Very soon after making the decision to file for bankruptcy, you must decide which type of bankruptcy you would like to file. In some cases, this may seem like a no-brainer; people with no income or those in massive debt should file a Chapter 7. For those who are in less dire situations, however, it is much less clear-cut. Fortunately, with some important information and discussion with your affordable bankruptcy attorney in Salt Lake, you can make an informed decision that will ultimately benefit you.
What Is the Difference?
Chapter 7 bankruptcy is the one most people think of when they think of bankruptcy. It involves liquidating one’s assets in exchange for erasing all or most of one’s debt. It is less fiddly than a Chapter 13, but also leaves the filer with few assets. Chapter 13, on the other hand, is closer to debt consolidation than debt erasure; based on the amount of disposable income you have, a monthly payment is calculated and you must pay that amount to a trustee every month until you have completely paid off your debt or five years have passed. You get to keep your assets and are not required to pay anything more than you can afford.
What Is Your Income?
Is your income more or less stable? Do you have an average- to well-paying job, but too much debt or too many creditors to afford?

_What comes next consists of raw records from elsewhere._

(** C7: [budget_agent] returns normally on every search result, empty
    flights or hotels included: an empty collection gives the component 0,
    and with [days = 1] and both collections empty the total is
    [food + transport = 650]. *)
Theorem budget_agent_total_on_empty (sr : SearchResult.t)
    (req : PlanRequest.t) (w : World) :
  exists br w',
    returns (budget_agent sr req) w br w' /\
    let b := BudgetResult.breakdown br in
    (SearchResult.flights sr = [] -> Breakdown.flight b = 0) /\
    (SearchResult.hotels sr = [] -> Breakdown.hotel_per_night b = 0) /\
    (SearchResult.flights sr = [] -> SearchResult.hotels sr = [] ->
     PlanRequest.days req = 1 ->
     Breakdown.flight b = 0 /\ Breakdown.hotel_per_night b = 0 /\
     Breakdown.food b + Breakdown.transport b = 650 /\
     BudgetResult.total br = 650).
Proof.
  eexists; eexists. split; [apply budget_agent_run|].
  unfold budget_result. cbv zeta.
  cbn [BudgetResult.breakdown BudgetResult.total Breakdown.flight
       Breakdown.hotel_per_night Breakdown.food Breakdown.transport].
  split; [|split].
  - intros E; rewrite E; reflexivity.
  - intros E; rewrite E; reflexivity.
  - intros Ef Eh Ed. rewrite Ef, Eh, Ed. repeat split.
Qed.

(** The boundary scenario itself: one day, no flight, no hotel. *)
Example budget_agent_boundary_scenario :
  snd (budget_agent (SearchResult.mk [] [] [])
                    (PlanRequest.mk "Delhi" "Goa" 20000 1) demo_world)
  = inr (BudgetResult.mk 650 "within_budget" (Breakdown.mk 0 0 400 250)).
Proof. reflexivity. Qed.

(** ** The planner stage *)

Lemma planner_agent_run (req : PlanRequest.t) (w : World) :
  planner_agent req w
  = (after_agent (planner_log req) w,
     inr (PlannerResult.mk (planner_tasks req))).
Proof. reflexivity. Qed.

(** C8: [planner_agent] is deterministic: whatever the state of the process,
    two calls on the same request return the same task set, made of the three
    query strings built from the origin and the destination. *)
Theorem planner_agent_deterministic (req : PlanRequest.t) (w1 w2 : World) :
  snd (planner_agent req w1) = snd (planner_agent req w2) /\
  snd (planner_agent req w1)
  = inr (PlannerResult.mk
           (Tasks.mk
              ("cheap flights from " ++ PlanRequest.from_city req ++ " to "
                                     ++ PlanRequest.to_city req)
              ("budget hotels in " ++ PlanRequest.to_city req)
              ("top attractions in " ++ PlanRequest.to_city req))).
Proof. rewrite !planner_agent_run. split; reflexivity. Qed.

Example planner_agent_scenario :
  snd (planner_agent demo_request demo_world)
  = inr (PlannerResult.mk
           (Tasks.mk "cheap flights from Delhi to Goa" "budget hotels in Goa"
                     "top attractions in Goa")).
Proof. reflexivity. Qed.

(** ** Binary64 facts behind the rating

    The primitive floats are specified by their image in [spec_float]; the
    lemmas below follow the alignment, shift and rounding steps of that
    specification for the sum [3 + k * 2^-53]. *)

(** *** Bit lengths and shifts *)

(** [digits2_pos p] is the bit length of [p]. *)
Lemma digits2_bounds (p : positive) :
  2 ^ (Zpos (digits2_pos p) - 1) <= Zpos p < 2 ^ Zpos (digits2_pos p).
Proof.
  induction p as [p IH|p IH|]; simpl digits2_pos; [| |simpl; lia];
    rewrite Pos2Z.inj_succ;
    replace (Z.succ (Zpos (digits2_pos p)) - 1) with (Zpos (digits2_pos p)) by lia;
    rewrite Z.pow_succ_r by lia;
    assert (E : 2 ^ Zpos (digits2_pos p) = 2 * 2 ^ (Zpos (digits2_pos p) - 1))
      by (rewrite <- Z.pow_succ_r by lia; f_equal; lia);
    lia.
Qed.

Lemma digits2_unique (p : positive) (n : Z) :
  2 ^ (n - 1) <= Zpos p < 2 ^ n -> Zpos (digits2_pos p) = n.
Proof.
  intros [Hlo Hhi]. destruct (digits2_bounds p) as [Dlo Dhi].
  set (d := Zpos (digits2_pos p)) in *.
  assert (Hd : 0 < d) by (unfold d; lia).
  assert (Hn : 0 < n).
  { destruct (Z.lt_ge_cases 0 n) as [H|H]; [exact H|].
    assert (2 ^ n <= 2 ^ 0) by (apply Z.pow_le_mono_r; lia). simpl in *. lia. }
  destruct (Z.lt_trichotomy d n) as [H|[H|H]]; [|exact H|].
  - assert (2 ^ d <= 2 ^ (n - 1)) by (apply Z.pow_le_mono_r; lia). lia.
  - assert (2 ^ n <= 2 ^ (d - 1)) by (apply Z.pow_le_mono_r; lia). lia.
Qed.

(** Appending [s] zero bits multiplies by [2^s]. *)
Lemma iter_xO_pow (p s : positive) :
  Zpos (Pos.iter xO p s) = Zpos p * 2 ^ Zpos s.
Proof.
  induction s as [|s IH] using Pos.peano_ind.
  - simpl. lia.
  - rewrite Pos.iter_succ, Pos2Z.inj_succ, Z.pow_succ_r by lia.
    rewrite Pos2Z.inj_xO, IH. lia.
Qed.

(** One right shift halves the mantissa; [s] of them divide it by [2^s]. *)
Lemma shr_1_m (mrs : shr_record) :
  0 <= shr_m mrs -> shr_m (shr_1 mrs) = shr_m mrs / 2.
Proof.
  destruct mrs as [m r s]. simpl. intros Hm.
  destruct m as [|[p|p|]|p]; cbn [shr_m]; try lia; try reflexivity.
  - apply Z.div_unique with (r := 1); lia.
  - apply Z.div_unique with (r := 0); lia.
Qed.

Lemma iter_shr_1_m (n : positive) (mrs : shr_record) :
  0 <= shr_m mrs ->
  shr_m (iter_pos shr_1 n mrs) = shr_m mrs / 2 ^ Zpos n.
Proof.
  revert mrs. induction n as [n IH|n IH|]; intros mrs Hm; simpl iter_pos.
  - assert (P : 0 < 2 ^ Zpos n) by (apply Z.pow_pos_nonneg; lia).
    assert (H1 : 0 <= shr_m (shr_1 mrs)).
    { rewrite shr_1_m by exact Hm. apply Z.div_pos; lia. }
    assert (H2 : 0 <= shr_m (iter_pos shr_1 n (shr_1 mrs))).
    { rewrite IH by exact H1. apply Z.div_pos; lia. }
    rewrite IH by exact H2. rewrite IH by exact H1. rewrite shr_1_m by exact Hm.
    rewrite !Z.div_div by lia.
    assert (E : 2 ^ Zpos n~1 = 2 * 2 ^ Zpos n * 2 ^ Zpos n).
    { rewrite Pos2Z.inj_xI.
      replace (2 * Zpos n + 1) with (Zpos n + Zpos n + 1) by lia.
      rewrite !Z.pow_add_r by lia. rewrite Z.pow_1_r. ring. }
    rewrite E. f_equal. ring.
  - assert (P : 0 < 2 ^ Zpos n) by (apply Z.pow_pos_nonneg; lia).
    assert (H2 : 0 <= shr_m (iter_pos shr_1 n mrs)).
    { rewrite IH by exact Hm. apply Z.div_pos; lia. }
    rewrite IH by exact H2. rewrite IH by exact Hm.
    rewrite Z.div_div by lia.
    f_equal. rewrite Pos2Z.inj_xO. rewrite <- Z.pow_add_r by lia. f_equal. lia.
  - rewrite shr_1_m by exact Hm. reflexivity.
Qed.

(** The exponent of a normal number with [x] bits before the point. *)
Lemma fexp_normal (x : Z) : -1021 <= x -> fexp prec emax x = x - 53.
Proof. intros H. unfold fexp, emin, prec, emax. lia. Qed.

(** A 53-bit mantissa at an exponent in range is already rounded. *)
Lemma binary_round_aux_canonical (m : positive) (e : Z) :
  Zpos (digits2_pos m) = 53 -> -1074 <= e <= 971 ->
  binary_round_aux prec emax false (Zpos m) e loc_Exact = S754_finite false m e.
Proof.
  intros Hd He.
  assert (Hs : shr_fexp prec emax (Zpos m) e loc_Exact
               = (Build_shr_record (Zpos m) false false, e)).
  { unfold shr_fexp. cbn [Zdigits2 shr_record_of_loc]. rewrite Hd.
    rewrite fexp_normal by lia.
    replace (53 + e - 53 - e) with 0 by lia. reflexivity. }
  unfold binary_round_aux. rewrite Hs.
  cbn [shr_m loc_of_shr_record round_nearest_even]. rewrite Hs. cbn [shr_m].
  replace (e <=? emax - prec) with true; [reflexivity|].
  symmetry. apply Z.leb_le. unfold emax, prec. lia.
Qed.

(** *** The sample and the sum *)

Lemma valid_canonical (m : positive) (e : Z) :
  Zpos (digits2_pos m) = 53 -> -1074 <= e <= 971 ->
  valid_binary (S754_finite false m e) = true.
Proof.
  intros Hd He. unfold SpecFloat.valid_binary, bounded, canonical_mantissa.
  rewrite Hd, fexp_normal by lia.
  apply andb_true_intro. split.
  - apply Z.eqb_eq. lia.
  - apply Z.leb_le. unfold emax, prec. lia.
Qed.

(** The sample [k * 2^-53], for [0 < k < 2^53], is the normal number whose
    mantissa is [k] shifted left to 53 bits. *)
Lemma float_of_dyadic_unit (k : Z) :
  0 < k < 2 ^ 53 ->
  exists mz s,
    0 <= s <= 52 /\ Zpos mz = k * 2 ^ s /\
    Prim2SF (float_of_dyadic k (-53)) = S754_finite false mz (- 53 - s).
Proof.
  intros [Hlo Hhi]. destruct k as [|p|p]; try lia.
  destruct (digits2_bounds p) as [Dlo Dhi].
  assert (Hd : 1 <= Zpos (digits2_pos p) <= 53).
  { split; [lia|]. destruct (Z.le_gt_cases (Zpos (digits2_pos p)) 53) as [H|H]; [exact H|].
    assert (2 ^ 53 <= 2 ^ (Zpos (digits2_pos p) - 1)) by (apply Z.pow_le_mono_r; lia).
    lia. }
  unfold float_of_dyadic. cbn [binary_normalize]. unfold binary_round.
  rewrite fexp_normal by lia. unfold shl_align.
  destruct (Z.pos (digits2_pos p) + -53 - 53 - -53) as [|q|q] eqn:Eq; try lia.
  - exists p, 0. split; [lia|]. split; [lia|].
    rewrite binary_round_aux_canonical by lia.
    apply Prim2SF_SF2Prim. apply valid_canonical; lia.
  - assert (Hq : Zpos (digits2_pos (Pos.iter xO p q)) = 53).
    { apply digits2_unique. rewrite iter_xO_pow.
      replace 53 with (Zpos (digits2_pos p) + Zpos q) at 2 by lia.
      replace (53 - 1) with (Zpos (digits2_pos p) - 1 + Zpos q) by lia.
      rewrite !Z.pow_add_r by lia.
      assert (0 < 2 ^ Zpos q) by (apply Z.pow_pos_nonneg; lia). nia. }
    exists (Pos.iter xO p q), (Zpos q). split; [lia|]. split; [apply iter_xO_pow|].
    replace (Z.pos (digits2_pos p) + -53 - 53) with (-53 - Zpos q) by lia.
    rewrite binary_round_aux_canonical by lia.
    apply Prim2SF_SF2Prim. apply valid_canonical; lia.
Qed.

Do you have enough to live on, but not enough disposable income to pay your creditors? Do you have a home that is about to foreclose, but you think you might be able to pay it off if only you had more time? Chapter 13 is most likely your best option. If you have no income or unstable income, you may want to consider a Chapter 7.
Do You Have Assets?
In a legal setting, an asset is something that has some monetary value. This can be anything from a gift card to a house. If you own a house that has equity, you should definitely consider filing a Chapter 13. If you have a necessary vehicle that is worth a decent amount, you should consider a 13. Many clients who file Chapter 13 bankruptcies have families to support, and cannot afford to lose their equity-filled homes. If none of these things apply to you, or none of your “assets” have any real value, you may want to consider a 7; otherwise, Chapter 13 is probably right for you.